▸ **Required work**:
From the line containing "if py_eq v_shape o_shape then" through the final line of the records, reproduce every line exactly.

(Saved data entries)
__________________________________________________

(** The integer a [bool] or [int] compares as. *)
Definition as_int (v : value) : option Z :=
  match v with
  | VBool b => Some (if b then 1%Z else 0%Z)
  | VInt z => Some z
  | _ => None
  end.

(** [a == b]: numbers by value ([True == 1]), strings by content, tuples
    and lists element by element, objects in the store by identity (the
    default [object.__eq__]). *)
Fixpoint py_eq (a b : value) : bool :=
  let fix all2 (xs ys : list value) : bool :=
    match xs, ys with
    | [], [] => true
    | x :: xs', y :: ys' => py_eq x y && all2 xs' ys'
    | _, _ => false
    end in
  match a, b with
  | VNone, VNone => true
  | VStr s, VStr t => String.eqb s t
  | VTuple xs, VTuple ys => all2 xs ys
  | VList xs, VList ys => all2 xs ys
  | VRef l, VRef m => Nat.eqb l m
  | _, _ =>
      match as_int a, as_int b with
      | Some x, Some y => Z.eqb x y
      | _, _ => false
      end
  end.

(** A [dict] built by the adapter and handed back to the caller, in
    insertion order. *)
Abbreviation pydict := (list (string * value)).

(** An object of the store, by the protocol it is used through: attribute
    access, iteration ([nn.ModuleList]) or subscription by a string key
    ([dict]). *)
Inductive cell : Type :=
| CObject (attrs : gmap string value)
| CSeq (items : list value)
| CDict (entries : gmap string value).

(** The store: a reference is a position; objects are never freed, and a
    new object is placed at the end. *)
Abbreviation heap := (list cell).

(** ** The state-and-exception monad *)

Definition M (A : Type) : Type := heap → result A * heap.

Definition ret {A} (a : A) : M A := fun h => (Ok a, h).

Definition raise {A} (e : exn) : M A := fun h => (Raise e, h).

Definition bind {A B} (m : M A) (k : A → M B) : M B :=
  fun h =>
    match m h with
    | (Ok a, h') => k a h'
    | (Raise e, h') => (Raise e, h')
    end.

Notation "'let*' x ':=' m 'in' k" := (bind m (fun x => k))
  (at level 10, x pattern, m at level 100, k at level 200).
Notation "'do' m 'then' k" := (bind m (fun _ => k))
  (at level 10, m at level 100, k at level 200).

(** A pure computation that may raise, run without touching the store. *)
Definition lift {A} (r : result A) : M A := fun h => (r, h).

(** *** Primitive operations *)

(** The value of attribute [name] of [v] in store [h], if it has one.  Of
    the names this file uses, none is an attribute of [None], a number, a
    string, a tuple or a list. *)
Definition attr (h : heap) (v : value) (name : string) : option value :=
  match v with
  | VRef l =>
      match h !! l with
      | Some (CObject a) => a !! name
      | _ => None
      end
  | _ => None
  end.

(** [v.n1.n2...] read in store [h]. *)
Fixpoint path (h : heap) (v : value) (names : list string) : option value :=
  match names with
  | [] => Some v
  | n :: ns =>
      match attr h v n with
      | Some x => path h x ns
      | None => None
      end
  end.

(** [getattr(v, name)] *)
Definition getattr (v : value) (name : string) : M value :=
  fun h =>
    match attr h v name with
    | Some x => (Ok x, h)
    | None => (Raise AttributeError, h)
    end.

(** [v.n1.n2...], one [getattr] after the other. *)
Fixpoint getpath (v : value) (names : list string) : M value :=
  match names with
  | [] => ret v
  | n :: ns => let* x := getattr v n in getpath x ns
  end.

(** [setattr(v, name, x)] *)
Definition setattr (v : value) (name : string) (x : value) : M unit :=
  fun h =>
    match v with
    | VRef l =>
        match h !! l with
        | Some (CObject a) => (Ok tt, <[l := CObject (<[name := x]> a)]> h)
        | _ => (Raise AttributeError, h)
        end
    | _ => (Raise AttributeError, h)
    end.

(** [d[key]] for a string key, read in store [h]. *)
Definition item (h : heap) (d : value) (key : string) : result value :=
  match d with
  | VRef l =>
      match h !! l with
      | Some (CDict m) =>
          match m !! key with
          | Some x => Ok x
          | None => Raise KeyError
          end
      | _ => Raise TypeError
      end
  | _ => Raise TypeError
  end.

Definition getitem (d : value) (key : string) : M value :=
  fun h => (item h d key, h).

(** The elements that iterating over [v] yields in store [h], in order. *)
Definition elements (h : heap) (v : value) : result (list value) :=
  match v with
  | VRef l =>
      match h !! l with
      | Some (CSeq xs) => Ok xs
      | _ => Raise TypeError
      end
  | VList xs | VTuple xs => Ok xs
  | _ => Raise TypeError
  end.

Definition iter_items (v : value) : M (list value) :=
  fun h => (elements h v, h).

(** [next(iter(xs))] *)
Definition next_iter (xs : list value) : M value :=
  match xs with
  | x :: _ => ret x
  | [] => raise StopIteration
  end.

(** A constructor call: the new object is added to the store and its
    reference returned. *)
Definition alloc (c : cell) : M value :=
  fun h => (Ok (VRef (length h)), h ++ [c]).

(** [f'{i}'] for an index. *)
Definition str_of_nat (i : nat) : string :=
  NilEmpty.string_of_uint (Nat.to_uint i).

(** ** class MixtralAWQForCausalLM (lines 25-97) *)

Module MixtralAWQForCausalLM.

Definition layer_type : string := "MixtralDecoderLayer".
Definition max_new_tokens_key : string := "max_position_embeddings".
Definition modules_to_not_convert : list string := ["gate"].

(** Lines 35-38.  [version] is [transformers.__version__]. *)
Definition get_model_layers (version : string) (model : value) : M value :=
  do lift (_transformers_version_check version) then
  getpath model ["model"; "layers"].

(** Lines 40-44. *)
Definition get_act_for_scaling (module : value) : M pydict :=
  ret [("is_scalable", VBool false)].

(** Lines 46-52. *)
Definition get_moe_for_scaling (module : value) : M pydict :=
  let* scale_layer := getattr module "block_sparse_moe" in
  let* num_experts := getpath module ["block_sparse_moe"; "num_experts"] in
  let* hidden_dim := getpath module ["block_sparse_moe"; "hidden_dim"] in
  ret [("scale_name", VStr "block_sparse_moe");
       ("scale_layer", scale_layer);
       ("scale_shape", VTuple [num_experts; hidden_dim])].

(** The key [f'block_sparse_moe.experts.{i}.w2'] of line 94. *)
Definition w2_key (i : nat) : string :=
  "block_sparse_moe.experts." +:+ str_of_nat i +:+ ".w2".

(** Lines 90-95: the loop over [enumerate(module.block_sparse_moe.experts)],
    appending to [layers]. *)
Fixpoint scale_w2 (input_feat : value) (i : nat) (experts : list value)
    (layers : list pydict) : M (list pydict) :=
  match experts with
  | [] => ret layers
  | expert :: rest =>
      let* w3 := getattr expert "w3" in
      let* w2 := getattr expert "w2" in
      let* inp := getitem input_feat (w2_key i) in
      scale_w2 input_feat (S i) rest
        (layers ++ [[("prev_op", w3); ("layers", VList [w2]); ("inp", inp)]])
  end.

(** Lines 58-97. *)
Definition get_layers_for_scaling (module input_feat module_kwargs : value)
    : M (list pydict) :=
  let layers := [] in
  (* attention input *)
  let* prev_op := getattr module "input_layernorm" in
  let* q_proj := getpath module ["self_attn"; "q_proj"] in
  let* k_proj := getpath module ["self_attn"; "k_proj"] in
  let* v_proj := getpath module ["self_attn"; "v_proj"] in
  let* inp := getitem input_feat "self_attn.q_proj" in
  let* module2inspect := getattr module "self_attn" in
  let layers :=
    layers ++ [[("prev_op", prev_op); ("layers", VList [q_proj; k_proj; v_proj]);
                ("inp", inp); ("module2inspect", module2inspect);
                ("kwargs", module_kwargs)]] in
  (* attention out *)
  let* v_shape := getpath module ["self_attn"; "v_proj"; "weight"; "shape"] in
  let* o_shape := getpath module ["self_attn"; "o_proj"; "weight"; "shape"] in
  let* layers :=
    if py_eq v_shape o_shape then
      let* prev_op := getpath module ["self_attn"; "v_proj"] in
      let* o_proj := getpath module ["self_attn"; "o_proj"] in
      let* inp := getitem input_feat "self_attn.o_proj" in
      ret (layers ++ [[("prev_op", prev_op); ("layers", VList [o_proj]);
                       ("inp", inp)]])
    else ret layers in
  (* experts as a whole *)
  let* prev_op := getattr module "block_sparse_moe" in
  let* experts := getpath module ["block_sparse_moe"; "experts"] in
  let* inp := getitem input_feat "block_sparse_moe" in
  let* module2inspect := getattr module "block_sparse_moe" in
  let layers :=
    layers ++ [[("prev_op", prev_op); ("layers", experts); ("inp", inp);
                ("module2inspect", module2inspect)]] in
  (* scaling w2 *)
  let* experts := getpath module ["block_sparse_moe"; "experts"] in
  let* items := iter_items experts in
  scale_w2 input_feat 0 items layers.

__________________________________________________

▸ **Exercise output**:
    if py_eq v_shape o_shape then
      let* prev_op := getpath module ["self_attn"; "v_proj"] in
      let* o_proj := getpath module ["self_attn"; "o_proj"] in
      let* inp := getitem input_feat "self_attn.o_proj" in
      ret (layers ++ [[("prev_op", prev_op); ("layers", VList [o_proj]);
                       ("inp", inp)]])
    else ret layers in
  (* experts as a whole *)
  let* prev_op := getattr module "block_sparse_moe" in
  let* experts := getpath module ["block_sparse_moe"; "experts"] in
  let* inp := getitem input_feat "block_sparse_moe" in
  let* module2inspect := getattr module "block_sparse_moe" in
  let layers :=
    layers ++ [[("prev_op", prev_op); ("layers", experts); ("inp", inp);
                ("module2inspect", module2inspect)]] in
  (* scaling w2 *)
  let* experts := getpath module ["block_sparse_moe"; "experts"] in
  let* items := iter_items experts in
  scale_w2 input_feat 0 items layers.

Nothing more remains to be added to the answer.